7:07 PM ET, Tue February 16, 2016
CNN Politics
Washington (CNN)Republican presidential candidate Ted Cruz drew fire from a new quarter Tuesday, when the Chinese government tore into the Texas senator for a bill he pushed through the Senate last week.
The legislation would rename a part of the street across from China's embassy after a pro-democracy activist jailed by Beijing. It would effectively change the embassy's address to "1 Liu Xiaobo Plaza," after the Nobel Peace Prize winner serving an 11-year sentence in part for publishing an anti-Communist manifesto calling for political freedoms.
China's Foreign Ministry blasted Cruz's bill as a "political farce" and warned that it would have serious repercussions for its relationship with the U.S if it were to pass the House and become law.

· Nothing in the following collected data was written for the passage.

(* ===== verification/UriForms.v ===== *)
(** * UriForms: the other forms of URIs
    (core/http/src/parse/uri/parser.rs, uri/authority.rs, absolute.rs,
    reference.rs, host.rs, uri.rs)

    Authorities, absolute URIs, references and hosts, their grammar over the
    primitives of [pear], how they print and what normalizes them.  The parts
    of a URI are the strings its [IndexedStr]s denote; the content of a parse
    error is not modelled. *)

From S2P Require Import Prelude Crates RawStr UriTables Uri.

(** ** More primitives of pear *)

(** [take_some_while] demands a byte, [take_n_while] takes at most [n];
    [enclosed] takes what is between two delimiters with them, and may demand
    that it is not empty; [span] is the text from the start of an extent to the
    end of a later one, [between] being what is between them. *)
Class PearUri := {
  pear_take_some_while : (ascii → bool) → str → option (str * str);
  pear_take_n_while : nat → (ascii → bool) → str → str * str;
  pear_eat_slice : str → str → option str;
  pear_peek_slice : str → str → bool;
  pear_enclosed : ascii → (ascii → bool) → ascii → str → option (str * str);
  pear_enclosed_empty : bool;
  pear_span : str → str → str → option str;
}.

(** The first [n] bytes at most of the longest prefix with the property. *)
Fixpoint span_n (n : nat) (p : ascii → bool) (s : str) : str * str :=
  match n, s with
  | S n, c :: s' => if p c then let '(u, v) := span_n n p s' in (c :: u, v) else ([], s)
  | _, _ => ([], s)
  end.
(* ===== verification/Indexed.v ===== *)
(** * Indexed: strings as indices into a source
    (core/http/src/parse/indexed.rs, with the representation of
    uri/path_query.rs, uri/origin.rs and uri/reference.rs)

    A parsed URI holds the string it was parsed from, and its path and query
    are pairs of indices into it; its decoded segments are cached, each as
    indices into the path or query when decoding changed nothing, found from
    the addresses of the slices, or else as a string of its own.  [Uri]
    and [UriForms] model the strings these denote.  Here they are modelled as
    they are represented, and proved to denote the same: indexing does not
    panic, the assertions hold, and the cache is never stale.

    A slice is an address with its bytes.  The address of a new allocation is
    given by [malloc], of which nothing is assumed, and [dangling] is the
    address of the empty string [percent_encoding] returns. [None] is a
    panic. *)

From S2P Require Import Prelude Crates RawStr UriTables Uri UriForms.

(** ** Slices *)

Record Slice := slice_at { addr : nat; text : str }.

(** [&s[i..j]], which panics out of bounds. *)
Definition index (i j : nat) (s : Slice) : option Slice :=
  if (i <=? j)%nat && (j <=? length (text s))%nat
  then Some (slice_at (addr s + i) (take (j - i) (drop i (text s)))) else None.

(** The rest of a slice that is the given suffix or prefix of its bytes. *)
Definition suffix_at (s : Slice) (t : str) : Slice :=
  slice_at (addr s + (length (text s) - length t)) t.
Definition prefix_at (s : Slice) (t : str) : Slice := slice_at (addr s) t.

(** [str::trim]. *)
Definition trim_at (s : Slice) : Slice :=
  let s' := suffix_at s (trim_start (text s)) in
  prefix_at s' (trim_end (text s')).

(** The pieces of a split: each begins after the delimiter that ends the one
    before. *)
Fixpoint pieces (a : nat) (ws : list str) : list Slice :=
  match ws with
  | [] => []
  | w :: ws => slice_at a w :: pieces (a + length w + 1) ws
  end.

(** [Cow<'_, str>]: a borrowed slice or an allocation of its own. *)
Inductive SliceCow := SBorrowed (s : Slice) | SOwned (s : Slice).

Definition deref (c : SliceCow) : Slice := match c with SBorrowed s | SOwned s => s end.

(** [Extent]: where in the input the taken bytes begin and end, [input] being
    what is left of the input [s] before they are taken. *)
Definition extent (s input taken : str) : nat * nat :=
  let start := (length s - length input)%nat in (start, start + length taken)%nat.

(** ** Indexed *)

(** [enum Indexed]. *)
Inductive Indexed := IIndexed (a b : nat) | IConcrete (c : SliceCow).

(** [impl From<Extent> for Indexed], [impl From<Cow> for Indexed]. *)
Definition from_extent (e : nat * nat) : Indexed := IIndexed e.1 e.2.
Definition from_cow (c : SliceCow) : Indexed := IConcrete c.

(** [Indexed::indices]. *)
Definition indices (self : Indexed) : option (nat * nat) :=
  match self with IIndexed a b => Some (a, b) | _ => None end.

(** [Indexed::coerce], [Indexed::coerce_lifetime]. *)
Definition coerce (self : Indexed) : option Indexed :=
  match self with IIndexed a b => Some (IIndexed a b) | _ => None end.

The measure cleared the Senate in a unanimous voice vote on Friday.
Victoria Coates, Cruz's national security advisor, told CNN that the candidate understands the U.S. has strong ties to China and that he doesn't want to be "overtly antagonistic."
But she said Cruz feels that human rights have been ignored "since the beginning of the Obama administration, since Secretary (of State Hillary) Clinton went to Beijing in February 2009 and said we were going to have a separate track for human rights. The Chinese said they interpreted that as human rights on the back burner."
The tiff comes as President Barack Obama meets in California with Southeast Asian leaders, in part to discuss increasingly assertive Chinese moves in the South China Sea and reassure China's neighbors that the U.S. is committed to protecting their interests in the region.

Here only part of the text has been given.